Youth Employment is a website talking about students ages 16-24 years-old who are in or out of school. Youth Employment said, “In October 2018, 22 percent of females enrolled in high school were employed, compared to 19 percent of males,” Here at OHS, there are many students who balance school and work life. Some of these students are Riley Voracek, Maclean Pilcher, David Izquierdo and Dallas Carlson.
Freshman Maclean Pilcher works at West Hills in Owatonna. He has been working there for about eight months and enjoys working with little kids who want to learn how to play tennis. Pilcher works Tuesdays and Thursdays teaching ages five to 12-year-olds. Pilcher said, “Time management is one of the big things, using every minute you possibly have. When I am not working or dealing with school-related activities then I am studying or doing homework, even on the weekends.” Pilcher loves using the study app Quizlet when he has a test or a quiz the next day and has to work.
Sophomore David Izquierdo works in the kitchen at Hy-Vee. He works in the back, washing dishes, cooking food and helping customers. He typically works only one day a week. Izquierdo does very well in school and has very little stress when it comes to school work, even if there is a test the next day. He finds some way to study in school, at lunch or during class if there is some downtime. Izquierdo said, “When I am in school, I find ways to study. Even if the test is that day, I don’t stress about it because I know I will be okay,” After work he may read a book or look over his notes for a few minutes.
Junior Riley Voracek also works at Hy-Vee. He has been working there for about eight months twice a week on average. He loves working at Hy-vee because he gets to interact with people and make money while doing so. On a work night for Voracek, he worries a lot over assignments due the next day. Schoolwork and school-related sports take priority over work. Voracek said, “If you are looking for a job, find a job that has flexible hours and can work with school.” Despite any conflicts Voracek has with work and school, he keeps his grades up and puts school first.

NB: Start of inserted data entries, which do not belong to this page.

(** * A shallow embedding of the proxy client (package [proxyclient])

    The development follows [tun2socks/engine/proxyclient.go] and
    [tun2socks/engine/android.go]:

    - Go [[]byte] is [list byte]; Go [string] is [string] (a byte sequence);
    - Go [int] and [uint16] are [Z]; every narrowing conversion is written out;
    - an index or slice expression is checked: out of range is [Panic];
    - a [for] loop whose trip count is not syntactically bounded takes fuel,
      and the entry points supply the amount the theorems show to suffice;
    - network effects are an event trace and a scripted environment. *)

From Stdlib Require Import ZArith List String Ascii Lia Bool.
From Stdlib.Strings Require Import Byte.
From stdpp Require Import gmap strings.
Import ListNotations.
Local Open Scope Z_scope.

(** ** Bytes and machine integers *)

(** [int(b)] for a byte [b]. *)
Definition u8 (b : byte) : Z := Z.of_N (Byte.to_N b).

(** [byte(z)]: the low eight bits. *)
Definition byte_of_Z (z : Z) : byte :=
  match Byte.of_N (Z.to_N (z mod 256)) with
  | Some b => b
  | None => x00
  end.

(** [len(s)] as a Go [int]. *)
Definition len (s : list byte) : Z := Z.of_nat (length s).

(** ** Outcomes of a call that may panic *)

Inductive outcome (A : Type) : Type :=
| Done (a : A)
| Panic
| OutOfFuel.
Arguments Done {A} a.
Arguments Panic {A}.
Arguments OutOfFuel {A}.

#[global] Instance outcome_ret : MRet outcome := fun A a => Done a.
#[global] Instance outcome_bind : MBind outcome := fun A B f m =>
  match m with
  | Done a => f a
  | Panic => Panic
  | OutOfFuel => OutOfFuel
  end.

(** [s[i]]: panics unless [0 <= i < len(s)]. *)
Definition index (s : list byte) (i : Z) : outcome byte :=
  if (0 <=? i) && (i <? len s) then
    match nth_error s (Z.to_nat i) with
    | Some b => Done b
    | None => Panic
    end
  else Panic.

(** [s[lo:hi]]: panics unless [0 <= lo <= hi <= len(s)].  (Go allows [hi] up
    to the capacity; the stricter bound is the one the parser is held to.) *)
Definition slice (s : list byte) (lo hi : Z) : outcome (list byte) :=
  if (0 <=? lo) && (lo <=? hi) && (hi <=? len s) then
    Done (firstn (Z.to_nat (hi - lo)) (skipn (Z.to_nat lo) s))
  else Panic.

(** [binary.BigEndian.Uint16(b)]: [_ = b[1]; uint16(b[1]) | uint16(b[0])<<8]. *)
Definition Uint16 (b : list byte) : outcome Z :=
  b1 ← index b 1;
  b0 ← index b 0;
  Done (Z.lor (u8 b1) (Z.shiftl (u8 b0) 8)).

(** ** The parts of package [strings] that work on bytes *)

Module Strings.

(** [strings.Split(s, sep)] for a one-byte separator. *)
Fixpoint Split (s : string) (sep : ascii) : list string :=
  match s with
  | EmptyString => [EmptyString]
  | String c rest =>
      if Ascii.eqb c sep then EmptyString :: Split rest sep
      else match Split rest sep with
           | [] => [String c EmptyString]
           | hd :: tl => String c hd :: tl
           end
  end.

(** [strings.HasPrefix(s, p)]. *)
Definition HasPrefix (s p : string) : bool := String.prefix p s.

(** [strings.TrimPrefix(s, p)]. *)
Definition TrimPrefix (s p : string) : string :=
  if HasPrefix s p
  then String.substring (String.length p) (String.length s - String.length p) s
  else s.

(** [strings.Index(s, sub)], with [-1] for absent. *)
Definition Index (s sub : string) : Z :=
  match String.index 0 sub s with
  | Some i => Z.of_nat i
  | None => -1
  end.

(** [strings.Contains(s, sub)]. *)
Definition Contains (s sub : string) : bool := 0 <=? Index s sub.

(** [strings.TrimLeftFunc] and [strings.TrimRightFunc] on bytes. *)
Fixpoint TrimLeftFunc (f : ascii -> bool) (s : string) : string :=
  match s with
  | EmptyString => EmptyString
  | String c rest => if f c then TrimLeftFunc f rest else s
  end.

Fixpoint TrimRightFunc (f : ascii -> bool) (s : string) : string :=
  match s with
  | EmptyString => EmptyString
  | String c rest =>
      match TrimRightFunc f rest with
      | EmptyString => if f c then EmptyString else String c EmptyString
      | t => String c t
      end
  end.

Definition CR : ascii := "013"%char.
Definition LF : ascii := "010"%char.
Definition CRLF : string := String CR (String LF EmptyString).

Definition is_crlf (c : ascii) : bool := Ascii.eqb c CR || Ascii.eqb c LF.

(** [strings.TrimRight(s, "\r\n")]. *)
Definition TrimRight_crlf (s : string) : string := TrimRightFunc is_crlf s.

(** [s[:i]] and [s[i:]] for [0 <= i <= len(s)]. *)
Definition upto (s : string) (i : Z) : string :=
  String.substring 0 (Z.to_nat i) s.
Definition from (s : string) (i : Z) : string :=
  String.substring (Z.to_nat i) (String.length s - Z.to_nat i) s.

End Strings.

(** ** [encoding/base64], standard alphabet with padding *)

Module Base64.

Definition encodeStd : string :=
  "ABCDEFGHIJKLMNOPQRSTUVWXYZabcdefghijklmnopqrstuvwxyz0123456789+/".

Definition pad : ascii := "="%char.

(** [enc.encode[v]] *)
Definition enc6 (v : Z) : ascii :=
  match String.get (Z.to_nat v) encodeStd with
  | Some c => c
  | None => pad
  end.

(** [StdEncoding.EncodeToString]: full three-byte groups, then the
    remainder of one or two bytes with padding. *)
Fixpoint EncodeToString (src : list byte) : string :=
  match src with
  | [] => EmptyString
  | [a] =>
      let val := Z.shiftl (u8 a) 16 in
      String (enc6 (Z.land (Z.shiftr val 18) 63))
        (String (enc6 (Z.land (Z.shiftr val 12) 63))
           (String pad (String pad EmptyString)))
  | [a; b] =>
      let val := Z.lor (Z.shiftl (u8 a) 16) (Z.shiftl (u8 b) 8) in
      String (enc6 (Z.land (Z.shiftr val 18) 63))
        (String (enc6 (Z.land (Z.shiftr val 12) 63))
           (String (enc6 (Z.land (Z.shiftr val 6) 63))
              (String pad EmptyString)))
  | a :: b :: c :: rest =>
      let val := Z.lor (Z.lor (Z.shiftl (u8 a) 16) (Z.shiftl (u8 b) 8)) (u8 c) in
      String (enc6 (Z.land (Z.shiftr val 18) 63))
        (String (enc6 (Z.land (Z.shiftr val 12) 63))
           (String (enc6 (Z.land (Z.shiftr val 6) 63))
              (String (enc6 (Z.land val 63))
                 (EncodeToString rest))))
  end.

(** [enc.decodeMap[c]]: the six-bit value of an alphabet byte. *)
Definition dec6 (c : ascii) : option Z :=
  let n := Z.of_N (N_of_ascii c) in
  if (65 <=? n) && (n <=? 90) then Some (n - 65)
  else if (97 <=? n) && (n <=? 122) then Some (n - 71)
  else if (48 <=? n) && (n <=? 57) then Some (n + 4)
  else if n =? 43 then Some 62
  else if n =? 47 then Some 63
  else None.

Definition is_pad (c : ascii) : bool := Ascii.eqb c pad.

Senior Dallas Carlson works at one of the Kwik Trips in town. He works in the back, cooking food, stocking shelves and occasionally working as a cashier. He typically works weekends, but when he does work weekdays, he prefers short shifts. Carlson is able to keep up with his schoolwork via online schooling. His teachers tell him when there is a test or an assignment due. Carlson said, “I use PSEO online, this is where I can do school online and get homework done or a test done earlier before the week is over.” Carlson takes only choir and band at the high school; this makes balancing school and work much easier for him.
Many students that have jobs have a hard time with school. With these students here, they work hard and try to keep their grades up and try to make some money too.